Task to carry out – Filter the records below, keeping only lines with the string "element".
──────── Exercise inputs ────────
Definition key_lt {V} (a b : list byte * V) : Prop := bytes_lt (fst a) (fst b).
#[export] Instance key_lt_antisymm {V} : AntiSymm (=) (@key_lt V).
Proof.
  intros a b H1 H2. destruct (bytes_lt_irrefl (fst a)). by transitivity (fst b).
Qed.
Lemma btree_wf_sorted {V} (m : btree V) : btree_wf m <-> StronglySorted key_lt m.
Proof.
  unfold btree_wf. induction m as [|kv m IH]; [split; constructor|]. cbn. split.
  - intros [Hs Ha]%StronglySorted_inv. rewrite Forall_fmap in Ha. constructor; [by apply IH | done].
  - intros [Hs Ha]%StronglySorted_inv. constructor; [by apply IH | by rewrite Forall_fmap].
Qed.

(** Two maps of the same size, one inside the other, are the same list. *)
Lemma btree_incl_eq {V} (m1 m2 : btree V) :
  btree_wf m1 -> btree_wf m2 -> length m1 = length m2 -> (forall kv, kv ∈ m1 -> kv ∈ m2) -> m1 = m2.
Proof.
  intros H1%btree_wf_sorted H2%btree_wf_sorted Hl Hin.
  assert (NoDup m1) as Hn.
  { clear - H1. induction H1 as [|kv m Hs IH Ha]; constructor; [|done].
    intros Hk. rewrite Forall_forall in Ha. apply (bytes_lt_irrefl (fst kv)), (Ha _ Hk). }
  apply (StronglySorted_unique key_lt); [done..|].
  apply submseteq_length_Permutation; [by apply NoDup_submseteq | lia].
Qed.

(** ** Binary search, as [slice::binary_search_by] promises it on sorted input:
    the classical half-open [lo, hi) loop. *)
Fixpoint bsearch {A} (fuel : nat) (cmp : A -> comparison) (l : list A) (lo hi : nat) : option nat :=
  match fuel with
  | O => None
  | S fuel =>
      if decide (lo < hi)%nat then
        let mid := (lo + (hi - lo) / 2)%nat in
        match cmp <$> l !! mid with
        | Some Eq => Some mid
        | Some Lt => bsearch fuel cmp l (S mid) hi
        | Some Gt => bsearch fuel cmp l lo mid
        | None => None
        end
      else None
  end.
Definition binary_search_by {A} (cmp : A -> comparison) (l : list A) : option nat :=
  bsearch (S (length l)) cmp l 0 (length l).
Definition binary_search (x : Z) (l : list Z) : option nat := binary_search_by (fun y => y ?= x) l.

Lemma bsearch_sound {A} fuel (cmp : A -> comparison) l lo hi i :
  bsearch fuel cmp l lo hi = Some i -> exists x, l !! i = Some x /\ cmp x = Eq.
Proof.
  revert lo hi. induction fuel as [|fuel IH]; intros lo hi; cbn [bsearch]; [done|].
  case_decide; [|done]. destruct (l !! (_ + _)%nat) as [x|] eqn:Hx; cbn [fmap option_fmap option_map]; [|done].
  destruct (cmp x) eqn:E; [intros [= <-]; by exists x|apply IH|apply IH].
Qed.

(** The element sought, with smaller ones before it and greater ones after. *)
Lemma bsearch_complete {A} fuel (cmp : A -> comparison) l lo hi j x :
  l !! j = Some x -> cmp x = Eq ->
  (forall i y, (i < j)%nat -> l !! i = Some y -> cmp y = Lt) ->
  (forall i y, (j < i)%nat -> l !! i = Some y -> cmp y = Gt) ->
  (lo <= j < hi)%nat -> (hi <= length l)%nat -> (hi - lo < fuel)%nat ->
  bsearch fuel cmp l lo hi = Some j.
Proof.
  intros Hj Hx Hlt Hgt. revert lo hi. induction fuel as [|fuel IH]; intros lo hi Hlo Hhi Hf; [lia|].
  cbn [bsearch]. case_decide; [|lia]. set (mid := (lo + (hi - lo) / 2)%nat).
  assert (mid < hi)%nat by (unfold mid; pose proof (Nat.div_lt (hi - lo) 2); lia).
  assert (lo <= mid)%nat by (unfold mid; lia).
  destruct (lookup_lt_is_Some_2 l mid) as [y Hy]; [lia|]. rewrite Hy. cbn [fmap option_fmap option_map].
  destruct (Nat.lt_trichotomy mid j) as [Hm|[->|Hm]].
  - rewrite (Hlt mid y) by done. apply IH; lia.
  - rewrite Hj in Hy. injection Hy as <-. by rewrite Hx.
  - rewrite (Hgt mid y) by done. apply IH; lia.
Qed.

(** In a list sorted by a key without repetition, the element with that key. *)
Lemma binary_search_by_spec {A} (cmp : A -> comparison) l j x :
  l !! j = Some x -> cmp x = Eq ->
  (forall i y, (i < j)%nat -> l !! i = Some y -> cmp y = Lt) ->
  (forall i y, (j < i)%nat -> l !! i = Some y -> cmp y = Gt) ->
  binary_search_by cmp l = Some j.
Proof.
  intros Hj Hx Hlt Hgt. pose proof (lookup_lt_Some _ _ _ Hj).
  by apply bsearch_complete with x; try done; lia.
Qed.
Lemma sorted_lookup {A} (R : A -> A -> Prop) l i j x y :
  StronglySorted R l -> (i < j)%nat -> l !! i = Some x -> l !! j = Some y -> R x y.
Proof.
  intros Hs. revert i j. induction Hs as [|z l Hs IH Hz]; intros i j Hij Hx Hy; [done|].
  destruct j as [|j]; [lia|]. destruct i as [|i].
  - injection Hx as <-. rewrite Forall_forall in Hz. by apply Hz, list_elem_of_lookup_2 with j.
  - apply (IH i j); [lia|done|done].
Qed.

Definition ascending (l : list Z) : Prop := StronglySorted Z.lt l.
Lemma binary_search_spec x l : ascending l -> is_Some (binary_search x l) <-> x ∈ l.
Proof.
  intros Hs. unfold binary_search. split.
  - intros [i Hi]. apply bsearch_sound in Hi as (y & Hy & E). apply Z.compare_eq_iff in E as <-.
    by apply list_elem_of_lookup_2 with i.
  - intros [j Hj]%list_elem_of_lookup_1. exists j. apply binary_search_by_spec with x; [done|apply Z.compare_refl|..].
    + intros i y Hij Hy. apply Z.compare_lt_iff. by apply (sorted_lookup Z.lt l i j).
    + intros i y Hij Hy. apply Z.compare_gt_iff. by apply (sorted_lookup Z.lt l j i).
Qed.

(** ** Filters *)
Lemma filter_ext_in {A} (P Q : A -> Prop) `{!forall x, Decision (P x), !forall x, Decision (Q x)} (l : list A) :
  (forall x, x ∈ l -> P x <-> Q x) -> filter P l = filter Q l.
Proof.
  induction l as [|x l IH]; [done|]. intros HPQ.
  assert (filter P l = filter Q l) as E by (apply IH; intros y Hy; apply HPQ; by right).
  destruct (decide (P x)) as [HP|HP].
  - rewrite !filter_cons_True; [by f_equal | by apply (HPQ x); [left|] | done].
  - rewrite !filter_cons_False; [done | | done]. intros HQ. apply HP, (HPQ x); [left | done].
Qed.
Lemma filter_all {A} (P : A -> Prop) `{!forall x, Decision (P x)} (l : list A) : Forall P l -> filter P l = l.
Proof. induction 1 as [|x l Hx _ IH]; [done|]. by rewrite filter_cons, decide_True, IH. Qed.
Lemma sorted_filter {A} (P : A -> Prop) `{!forall x, Decision (P x)} (R : A -> A -> Prop) l :
  StronglySorted R l -> StronglySorted R (filter P l).
Proof.
  induction 1 as [|x l Hs IH Hx]; [constructor|]. rewrite filter_cons. case_decide; [|done]. constructor; [done|].
  rewrite Forall_forall in *. intros y [_ Hy]%list_elem_of_filter. by apply Hx.
Qed.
────────
Problem solution –
(** The element sought, with smaller ones before it and greater ones after. *)
(** In a list sorted by a key without repetition, the element with that key. *)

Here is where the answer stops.